Since '99, Google has focused on providing services that are platform-independent in this way. Its search engine can be accessed from any browser on the web. You have Gtalk, Google maps, Google mail, Blogger (that we are using), Ditto Google Groups, Google Images, Froogle, Google Alert, Picasa, Google Analytics, and recently Glabs.

Notably Picasa, Google Desktop Search, and Google Earth, a neat program for handling and organizing digital photographs) are written specifically to run under MSFT Windows, but the most heavily used services are all independent of OS and hardware. The company has taken Scott McNealy's aphorism - 'the network is the computer' - and has made this into a reality.

This sounds all good news to us with all this free services but makes me wonder how ethical can they be. Lets take a look at Gmail, its free email to sign up and you initially get 2 gigabytes of storage to each subscriber. That is reasonably enough to ensure that you never again have to delete a message (well for the majority of the people unlike myself which may need another new account).

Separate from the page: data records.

(* ===== verification/CliSpec.v ===== *)
(** Theorems about [Cli]: which command cannot work, and that the others call what they name with what it takes. *)
From S2P Require Import Prelude PyDict Text Types Dispatch Identity IdentitySpec Auth Notification Capabilities CapabilitiesSpec Cli.

(** ** What a command calls *)

(** The arguments validate: each is of its field's type, none is unknown or given twice, and only fields that may
    be [None], which is their default, are left out. *)
Definition accepts (model : list field) (args : list (string * value)) : bool :=
  bool_decide (NoDup args.*1) &&
  forallb (fun kv => existsb (fun f => bool_decide (f_name f = kv.1) &&
    match kv.2 with VNone => f_nullable f | _ => conforms_type (f_type f) kv.2 end) model) args &&
  forallb (fun f => f_nullable f || bool_decide (f_name f ∈ args.*1)) model.

Section commands.
Context {W : Type} (run : DispatchContext -> string -> list (string * value) -> M W value).
Context (json_loads : string -> result value) (py_str : value -> string) (py_repr : string -> string).
Context (verify_schema : W -> result unit).
Context (pool storage kinds : obj) (new_id : uuid) (now : time) (quiet : bool).

Abbreviation perform := (run_command run json_loads py_str py_repr verify_schema pool storage kinds new_id now quiet).
Abbreviation auth := (_operator_auth_context new_id now).

(** Whether it is on the database, the capability and its arguments; none for a payload that is no JSON object *)
Definition call_of (c : command) : option (bool * string * list (string * value)) :=
  let on_db name args := Some (true, name, args) in
  let off_db name args := Some (false, name, args) in
  match c with
  | RunStart config intent => on_db "start_run" [("config_path", VStr config); ("intent", VStr intent)]
  | RunList => on_db "list_runs" []
  | RunShow run_id => on_db "get_run" [("run_id", VStr run_id)]
  | RunAbort run_id => on_db "abort_run" [("run_id", VStr run_id)]
  | RunPause run_id => on_db "pause_run" [("run_id", VStr run_id)]
  | RunResume run_id => on_db "resume_run" [("run_id", VStr run_id)]
  | InboxList run status => on_db "list_inbox" (("run_id", VStr run) :: given "status" status)
  | InboxShow item_id => on_db "get_inbox_item" [("item_id", VStr item_id)]
  | InboxRespond item_id answer => on_db "respond_to_inbox" [("item_id", VStr item_id); ("answer", VStr answer)]
  | InboxSkip item_id => on_db "skip_inbox_item" [("item_id", VStr item_id)]
  | InboxReject item_id reason => on_db "reject_inbox_item" [("item_id", VStr item_id); ("reason", VStr reason)]
  | TraceEvents run_id type limit =>
      on_db "query_events" (("run_id", VStr run_id) :: ("limit", VInt limit) :: given "event_type" type)
  | TraceTranscript session_id => on_db "get_transcript" [("session_id", VStr session_id)]
  | TraceSearch session_id query => on_db "search_transcript" [("session_id", VStr session_id); ("query", VStr query)]
  | TraceTasks run_id => on_db "list_tasks" [("run_id", VStr run_id)]
  | TraceNotepad run_id => on_db "get_notepad" [("run_id", VStr run_id)]
  | EventFire run_id event_name payload =>
      match parsed_payload json_loads payload with
      | Ok (inr v) => on_db "fire_event" [("run_id", VStr run_id); ("event_name", VStr event_name); ("payload", v)]
      | _ => None
      end
  | ValidateAgent path => off_db "validate_agent" [("path", VStr path)]
  | ValidateWorkflow path => off_db "validate_workflow" [("path", VStr path)]
  | ValidateCategories path => off_db "validate_categories" [("path", VStr path)]
  | ConfigShow run_id => on_db "show_config" [("run_id", VStr run_id)]
  | ConfigPricing => off_db "show_pricing" []
  end%string.

Definition context_of (on_db : bool) : DispatchContext :=
  if on_db then cli_context pool storage kinds auth else cli_no_pool_context auth.

(** What it shows of the result *)
Definition shown (c : command) (v : value) : result cli_end :=
  match c with
  | RunStart _ _ => Ok (Printed (py_str v))
  | RunShow run_id | ConfigShow run_id =>
      Ok match v with VNone => Died ("run " +:+ (run_id +:+ " not found"))%string | _ => Emitted v end
  | RunAbort run_id => Ok (said quiet ("run " +:+ (run_id +:+ " aborted"))%string)
  | RunPause run_id => Ok (said quiet ("run " +:+ (run_id +:+ " paused"))%string)
  | RunResume run_id => Ok (said quiet ("run " +:+ (run_id +:+ " resumed"))%string)
  | EventFire run_id event_name _ =>
      match v with
      | VList [event_id; _] =>
          Ok (said quiet ("event " +:+ (py_repr event_name +:+ (" fired for run " +:+ (run_id +:+
                            (" (id=" +:+ (py_str event_id +:+ ")"))))))%string)
      | _ => Raise (TypeError "cannot unpack")
      end
  | ValidateAgent _ | ValidateWorkflow _ | ValidateCategories _ =>
      Ok (if falsy v then said quiet "valid" else Invalid v)
  | _ => Ok (Emitted v)
  end.

Lemma perform_call db c on_db name args w :
  verify_schema w = Ok tt -> call_of c = Some (on_db, name, args) ->
  perform (Some db) c w =
  match run (context_of on_db) name args w with
  | (Ok v, w') => (shown c v, w')
  | (Raise e, w') => (Raise e, w')
  end.
Proof.
  intros Hv Hc. destruct c; cbn [call_of] in Hc.
  17: { destruct (parsed_payload json_loads payload) as [[m|p]|e] eqn:Ep; [done| |done].
        injection Hc as <- <- <-. cbn. unfold cmd_event_fire, _require_db, connected, mbind, M_bind, mgets, liftr.
        rewrite Ep. cbn. rewrite Hv. cbn.
        destruct (run _ _ _ w) as [[v|e] w']; [|done]. by destruct v as [| | | | |[|i [|? [|]]]|]. }
  all: injection Hc as <- <- <-; cbn; unfold cmd_run_start, cmd_run_list, cmd_run_show, cmd_run_abort, cmd_run_pause,
    cmd_run_resume, cmd_inbox_list, cmd_inbox_show, cmd_inbox_respond, cmd_inbox_skip, cmd_inbox_reject,
    cmd_trace_events, cmd_trace_transcript, cmd_trace_search, cmd_trace_tasks, cmd_trace_notepad, cmd_validate_agent,
    cmd_validate_workflow, cmd_validate_categories, cmd_validate, cmd_config_show, cmd_config_pricing,
    _dispatch_no_pool, _dispatch_quiet, _dispatch_and_emit, _require_db, connected, mbind, M_bind, mgets, liftr;
    try rewrite Hv; cbn; destruct (run _ _ _ w) as [[v|e] w']; try done; by destruct v.
Qed.
End commands.

(** What a call asks for is there: its capability, its scope among all scopes, its dependencies among [tokens] and
    arguments that validate. *)
Definition call_checks (tokens : list token) (name : string) (args : list (string * value)) : bool :=
  match get_capability name with
  | Some cap => bool_decide (cap_required_scope cap ∈ ALL_SCOPES) &&
                forallb (fun t => bool_decide (t ∈ tokens)) (cap_injects cap) && accepts (cap_params_model cap) args
  | None => false
  end.

Definition tokens_of (on_db : bool) : list token :=
  if on_db then [pool_token; principal_storage_token; kind_registry_token; caller_principal_token] else [].

Lemma calls_check json_loads c on_db name args :
  call_of json_loads c = Some (on_db, name, args) -> name <> "start_run"%string ->
  call_checks (tokens_of on_db) name args = true.
Proof.
  intros Hc Hn. destruct c; cbn [call_of] in Hc.
  17: { destruct payload as [s|]; cbn in Hc; [|injection Hc as <- <- <-; vm_compute; reflexivity].
        destruct (json_loads s) as [[]|[]]; try done; injection Hc as <- <- <-; vm_compute; reflexivity. }
  all: injection Hc as <- <- <-; try done; try destruct status; try destruct type; vm_compute; reflexivity.
Qed.

Section dispatched.
Context (model_validate : list field -> list (string * value) -> result (list (string * value))).
Context (filter_predicate : list (string * value) -> result FilterPredicate).
Context (parse_uuid : string -> option uuid) (fromisoformat : string -> result time) (uuid_str : uuid -> string).
Context {W : Type} (storage_of : obj -> W -> InMemoryPrincipalStorage).
Context (service : string -> list injected -> list (string * kwarg) -> M W value).
Context (json_loads : string -> result value) (py_str : value -> string) (py_repr : string -> string).
Context (verify_schema : W -> result unit).
Context (pool storage kinds : obj) (new_id : uuid) (now : time) (quiet : bool).

Abbreviation run := (dispatch model_validate filter_predicate parse_uuid fromisoformat uuid_str storage_of service).
Abbreviation perform :=
  (run_command run json_loads py_str py_repr verify_schema pool storage kinds new_id now quiet).
Abbreviation context := (context_of pool storage kinds new_id now).

Lemma ready_of_checks on_db name args w p :
  get_principal_by_ref (storage_of storage w) KIND_SYSTEM SYSTEM_PRINCIPAL_EXTERNAL_REF = Some p ->
  call_checks (tokens_of on_db) name args = true ->
  ready storage_of (context on_db) name w /\
  exists cap, get_capability name = Some cap /\ accepts (cap_params_model cap) args = true.
Proof.
  unfold call_checks. intros Hp Hc. destruct (get_capability name) as [cap|] eqn:Ec; [|done].
  apply andb_prop in Hc as [[Hs Hi]%andb_prop Ha]. apply bool_decide_eq_true in Hs.
  split; [|by exists cap]. rewrite forallb_forall in Hi.
  assert (Hsub : forall t, t ∈ cap_injects cap -> t ∈ tokens_of on_db).
  { intros t Ht. by apply list_elem_of_In, Hi, bool_decide_eq_true in Ht. }
  destruct (inject_ready storage_of (context on_db) (cap_injects cap) _INJECT_ORDER w) as [infra Hinfra].
  - intros t Ht%Hsub Hne. destruct on_db; cbn in Ht; [|by apply not_elem_of_nil in Ht].
    rewrite !elem_of_cons in Ht. destruct Ht as [-> |[-> |[-> |[-> |Ht]]]]; try first [congruence|by eexists].
    by apply not_elem_of_nil in Ht.
  - intros Ht%Hsub. destruct on_db; cbn in Ht; [|by apply not_elem_of_nil in Ht].
    exists (_operator_auth_context new_id now), storage, p. split_and!; [done..|].
    unfold resolve_caller_principal. cbn. by rewrite Hp.
  - exists cap, infra. split; [|done]. split; [done|]. exists (_operator_auth_context new_id now). by destruct on_db.
Qed.

Lemma start_run_uninjectable cap w :
  get_worker_bridge_token ∈ cap_injects cap ->
  exists e, _resolve_injections storage_of (context true) cap w = (Raise e, w).
Proof.
  intros Ht. unfold _resolve_injections.
  pose proof (inject_loop_spec storage_of (context true) (cap_injects cap) _INJECT_ORDER w) as H.
  destruct (inject_loop _ _ _ _ w) as [[args|e] w']; [|subst w'; by exists e].
  destruct H as (_ & Htok & Hright). exfalso.
  assert (Hin : get_worker_bridge_token ∈ token_of <$> args).
  { rewrite Htok. apply list_elem_of_filter. split; [done|]. unfold _INJECT_ORDER. set_solver. }
  apply list_elem_of_fmap in Hin as ([t o|p] & E & Hi); [|done]. cbn in E. subst t.
  rewrite Forall_forall in Hright. by specialize (Hright _ Hi).
Qed.

Lemma start_run_fails raw w : exists e, run (context true) "start_run" raw w = (Raise e, w).
Proof.
  destruct (get_capability "start_run") as [cap|] eqn:Ec; [|by vm_compute in Ec].
  assert (Hcap : cap_required_scope cap ∈ ALL_SCOPES /\ get_worker_bridge_token ∈ cap_injects cap).
  { vm_compute in Ec. injection Ec as <-. split; apply (bool_decide_unpack _); by vm_compute. }
  destruct Hcap as [Hs Hi].
  rewrite (dispatch_admitted _ _ _ _ _ _ _ _ _ cap)
    by (split; [done|]; by exists (_operator_auth_context new_id now)).
  destruct (model_validate _ raw) as [d|e]; [|by exists e].
  destruct (_prepare_kwargs _ _ _ _ _ d) as [kwargs|e]; [|by exists e].
  destruct (start_run_uninjectable cap w Hi) as [e He]. rewrite He. by exists e.
Qed.

(** C40. Of the 22 commands of cli/_cli.py, given [--db], only [run start] cannot work: its context lacks what
    starting a run needs, so it raises, whatever its options and whatever the database holds, and nothing is
    started.  If the schema is verified and the system principal is there, every other one - of [event fire], if its
    payload is a JSON object - calls one capability, whose arguments validate, that admits the operator and whose
    dependencies are there, and shows its result or raises as it does.  (The commands of the other files - serving, migrating, dispatching,
    connecting a worker - call no capability.) *)
Theorem cli_cannot_start_runs url w p :
  get_principal_by_ref (storage_of storage w) KIND_SYSTEM SYSTEM_PRINCIPAL_EXTERNAL_REF = Some p ->
  verify_schema w = Ok tt ->
  (forall config intent w', exists e, perform (Some url) (RunStart config intent) w' = (Raise e, w')) /\
  (forall c on_db name args, call_of json_loads c = Some (on_db, name, args) -> name <> "start_run"%string ->
     ready storage_of (context on_db) name w /\
     (exists cap, get_capability name = Some cap /\ accepts (cap_params_model cap) args = true) /\
     perform (Some url) c w =
       match run (context on_db) name args w with
       | (Ok v, w') => (shown py_str py_repr quiet c v, w')
       | (Raise e, w') => (Raise e, w')
       end).
Proof.
  intros Hp Hv. split.
  - intros config intent w'. destruct (verify_schema w') as [[]|e] eqn:Ev.
    + erewrite perform_call; [|done|reflexivity]. fold (context true).
      destruct (start_run_fails [("config_path", VStr config); ("intent", VStr intent)]%string w') as [e He].
      rewrite He. by exists e.
    + exists e. cbn. unfold cmd_run_start, _require_db, connected, mbind, M_bind, mgets. by rewrite Ev.
  - intros c on_db name args Hc Hn. destruct (ready_of_checks on_db name args w p Hp) as [Hready Hcap].
    { by eapply calls_check. }
    split_and!; [done..|]. by apply perform_call.
Qed.
End dispatched.

Lemma cli_cannot_start_runs_witness :
  exists e, run_command (dispatch Calls.validate Calls.any_filter Calls.no_uuid Calls.no_time Calls.id_text
      Calls.storage_of Calls.serve) (fun _ => Raise JSONDecodeError) (fun _ => "") (fun _ => "") (fun _ => Ok tt)
    1 2 3 9 0 false (Some "db"%string) (RunStart "c" "i") [] = (Raise e, []).
Proof.
  destruct (cli_cannot_start_runs Calls.validate Calls.any_filter Calls.no_uuid Calls.no_time Calls.id_text
    Calls.storage_of Calls.serve (fun _ => Raise JSONDecodeError) (fun _ => ""%string) (fun _ => ""%string)
    (fun _ => Ok tt) 1 2 3 9 0 false "db" []
    {| pr_id := 1; pr_kind := KIND_SYSTEM; pr_external_ref := SYSTEM_PRINCIPAL_EXTERNAL_REF;
       pr_display_name := None; pr_created_at := 0 |}) as [H _].
  - by vm_compute.
  - done.
  - apply H.
Defined.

On the other end, your emails reside forever on a Google server. How is Gmail free, you are probably wondering .....one word- ADVERTISING. Google has a software that scans all your emails and has the ability to identify key words/phrases and then puts what it regards as relevant ads on the right-hand side of the screen (Ad words). Google claims that their messages aren't actually 'read',but a process in which email messages are scanned by spam-blocking software.
I don't find that all true because if you think about it, all the the ads selected for display in your Gmail are logged (they have to be, so that advertisers can be billed) and those logs will inevitably reveal something of the context, if not the content, of the scanned messages.
I feel anyone who is using Gmail is therefore sacrificing a degree of their privacy compared with the other email services that are out there like Smart Mail, Squirrel Mail, and etc. That's why there are civil liberties groups who have attacked Gmail on the grounds that it violates the trust of email service users. They point out that while the software scans it creates lower expectations of user privacy in the email medium and so establishes a potentially perilous precedent.
The Founders of Google - Larry Page and Sergey Brin has brought Google into a multi-billion dollar corporation Its corporate mission: 'to organise the world's information and make it universally accessible and useful'. So how come Gmail has not entered the world of China? Or does it have anything to do with Yahoo signing the agreement to censor?"

Since Google is one of the most innovative companies in our world today, I wonder if it could ever get to this level of innovation.

Is it possible?

Side note: Remember when you typed in the word miserable failure and what would pop up as the first site? Recently the result of the "Google Bomb" changed.